The mother of a murder victim whose body has never been found is hoping new information will come to light – now her daughter’s killer has died.
Marie McCourt is wondering whether friends or family of Ian Simms, who may have been too scared to speak out while he was alive, will do so now.
It is a “great relief knowing that this man is at last wiped off this earth,” Mrs McCourt told the Mirror.
Her daughter Helen, 22, was abducted and murdered in 1988, disappearing on her way home from work.
Despite been found guilty on DNA evidence the following year and sentenced to life in prison, Simms, who was in his mid-60s, always maintained his innocence.
The former pub landlord was released from jail with a tag in 2020, shortly before the implementation of a new law which may have kept him inside.
Marie McCourt, who lives on Merseyside, campaigned for the Prisoners (Disclosure of Information About Victims) Act.
Dubbed Helen’s Law, it makes it harder for killers and paedophiles who withhold information on their victims to receive parole.
Mrs McCourt, 78, said: “I’m hoping now maybe (Simms) spoke to somebody in prison or maybe one of his friends or family who were perhaps too scared to come forward when he was alive, (and) will do so now.
“I just pray now that somebody may have some details of where he said he had done it.”
She added: “It breaks my heart – not just mine, but all families who’ve had loved ones taken.
“It’s hard to lose a child through illness. It’s worse when someone deliberately takes her life.”
Mrs McCourt said it was “just so very, very, sad” that Simms did not reveal where he buried her daughter.
“Even killers have a right to have a grave or something in an area where you can go and put flowers,” she said. “We can’t do that.”

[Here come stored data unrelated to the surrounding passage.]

(* ===== verification/WriteSpec.v ===== *)
(** * Writes into managed projects

    What the two write commands promise: the write set a run carries is read
    back as it was approved, a target is written only when every guard let it,
    and whatever happens the files of the project end as they were. *)

From stdpp Require Import base list strings numbers gmap.
From Stdlib Require Import ZArith Lia Ascii String.
From S2P Require Import Prelude GoString Sha256 Json JsonText Schema Tx Command Capability.
From S2P Require Import History Worker Lease FilePath Permission RunOnce RunControl Profile.
From S2P Require Import Workflow Gates Runner EnginePreview ExecutionGate ReadOnlyVerify.
From S2P Require Import ApprovedWrite FixtureExecution ProjectFile FixtureWrite ManagedWrite Demo.
From S2P Require Import Steps ExecutionSteps WriteSteps System WorkflowSystem ExecutionSpec.

(** ** Write sets are read back *)

Lemma to_valid_fixed k l :
  (List.length l <= k)%nat -> to_valid k l = l -> valid_bytes k l = true.
Proof.
  revert l. induction k as [|k IH]; intros [|b l] Hk; cbn [to_valid valid_bytes List.length] in *;
    try (done || lia).
  destruct (b <? 128) eqn:Eb.
  - assert (Ew : utf8_width (b :: l) = 1%nat) by (unfold utf8_width; by rewrite Eb).
    rewrite Ew. intros [= H]. apply (IH l); [lia|done].
  - destruct (utf8_width (b :: l)) as [|n] eqn:Ew.
    + unfold replacement. rewrite <- !app_comm_cons. cbn [app]. intros H.
      injection H as <- H. exfalso. rewrite <- H in Ew. by vm_compute in Ew.
    + intros H. apply IH; [rewrite (length_drop (b :: l) (S n)); cbn [List.length]; lia|].
      apply (app_inv_head (take (S n) (b :: l))). by rewrite take_drop.
Qed.

Lemma to_valid_range k l :
  Forall (fun b => 0 <= b < 256) l -> Forall (fun b => 0 <= b < 256) (to_valid k l).
Proof.
  revert l. induction k as [|k IH]; intros [|b l] Hl; cbn [to_valid]; try done.
  inversion Hl; subst. destruct (b <? 128); [constructor; auto|]. destruct (utf8_width _).
  - apply Forall_app. split; [repeat constructor; lia|auto].
  - apply Forall_app. split; [by apply Forall_take|]. apply IH. by apply Forall_drop.
Qed.

(** The decoder keeps exactly the strings that are valid UTF-8. *)
Lemma coerced_fixed s : coerced s = s <-> valid_utf8 s = true.
Proof.
  split; [|apply coerced_id]. unfold coerced, valid_utf8. intros H. apply to_valid_fixed.
  - by rewrite length_bytes_of.
  - apply (f_equal bytes_of) in H. rewrite bytes_of_str in H; [done|].
    apply to_valid_range, bytes_of_range.
Qed.

Lemma text_strings_map l : text_strings (List.map TStr l) = Some l.
Proof. induction l as [|s l IH]; [done|]. cbn. by rewrite IH. Qed.

Lemma nesting_jstrs l : nesting (jstrs l) <= 1.
Proof.
  unfold jstrs. cbn [nesting]. assert (H : Forall (fun j => nesting j = 0) (List.map JStr l)).
  { induction l; by constructor. }
  induction H as [|j l' H _ IH]; cbn [fold_right]; lia.
Qed.

Lemma text_of_jstrs l : text_of (jstrs l) = TArr (List.map TStr (List.map coerced l)).
Proof. unfold jstrs. cbn [text_of]. by rewrite !map_map. Qed.

(** The value a field gets from what [encoding/json] prints for it *)
Definition field_json (k : field_kind) (j : json) : Prop :=
  match k with
  | KString => exists s, j = JStr s
  | KInt64 => exists z, j = JInt z /\ - 2 ^ 63 <= z < 2 ^ 63
  | KBool => exists b, j = JBool b
  | KStrings => exists l, j = jstrs l
  end.

(** A struct prints to an object that is read back field by field. *)
Lemma unmarshal_fields fields m :
  Forall (fun kv => exists f, find_field fields (coerced (fst kv)) = Some f
                              /\ field_json (snd f) (snd kv)) m ->
  unmarshal_struct fields (marshal_indent (JObj m))
  = Some (List.map (fun kv => (coerced (fst kv), text_of (snd kv))) m).
Proof.
  intros H. unfold unmarshal_struct. rewrite unmarshal_marshal.
  - cbn [text_of]. rewrite (proj2 (forallb_forall _ _)); [done|]. intros kv Hin.
    apply in_map_iff in Hin as ([k j] & <- & Hin).
    destruct (Forall_In _ _ _ H Hin) as ([name []] & Hf & Hj); unfold member_fits;
      cbn [fst snd] in *; rewrite Hf; cbn in Hj.
    + by destruct Hj as [s ->].
    + destruct Hj as (z & -> & Hz). cbn. by rewrite parse_int64_fmt.
    + by destruct Hj as [b ->].
    + destruct Hj as [l ->]. rewrite text_of_jstrs. cbn. by rewrite text_strings_map.
  - cbn [nesting]. unfold maxNestingDepth.
    assert (Hn : fold_right (fun kv acc => Z.max (nesting (snd kv)) acc) 0 m <= 1); [|lia].
    induction H as [|[name j] m' ([n k] & _ & Hj) H IH]; [done|]. cbn [fold_right fst snd] in *.
    assert (nesting j <= 1); [|lia].
    destruct k; cbn in Hj; decompose record Hj; subst; try (by cbn). apply nesting_jstrs.
Qed.

Ltac fields_known :=
  repeat (apply List.Forall_cons; [eexists; split; [vm_compute; reflexivity|cbn; eauto]|]);
  apply List.Forall_nil.

Lemma coerced_all l : List.map coerced l = l <-> Forall (fun x => valid_utf8 x = true) l.
Proof.
  induction l as [|x l IH]; cbn; [by split|]. rewrite Forall_cons, <- IH, <- coerced_fixed.
  split; [by intros [=]|]. intros [-> ->]. reflexivity.
Qed.

Definition int64 (z : Z) : Prop := - 2 ^ 63 <= z < 2 ^ 63.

Mrs McCourt, who still searches for her daughter’s body, said she feared for her safety after Simms was released.
“I was worried he would sneak up here,” she said.
“He was not allowed to come within a 50 mile radius of where we live. That exclusion zone included the areas we have been searching.
“But it would give me sleepless nights. I would have palpitations when I was out… seeing someone who looked like him.”
Mrs McCourt failed in a legal bid to overturn a decision to release Simms in 2020.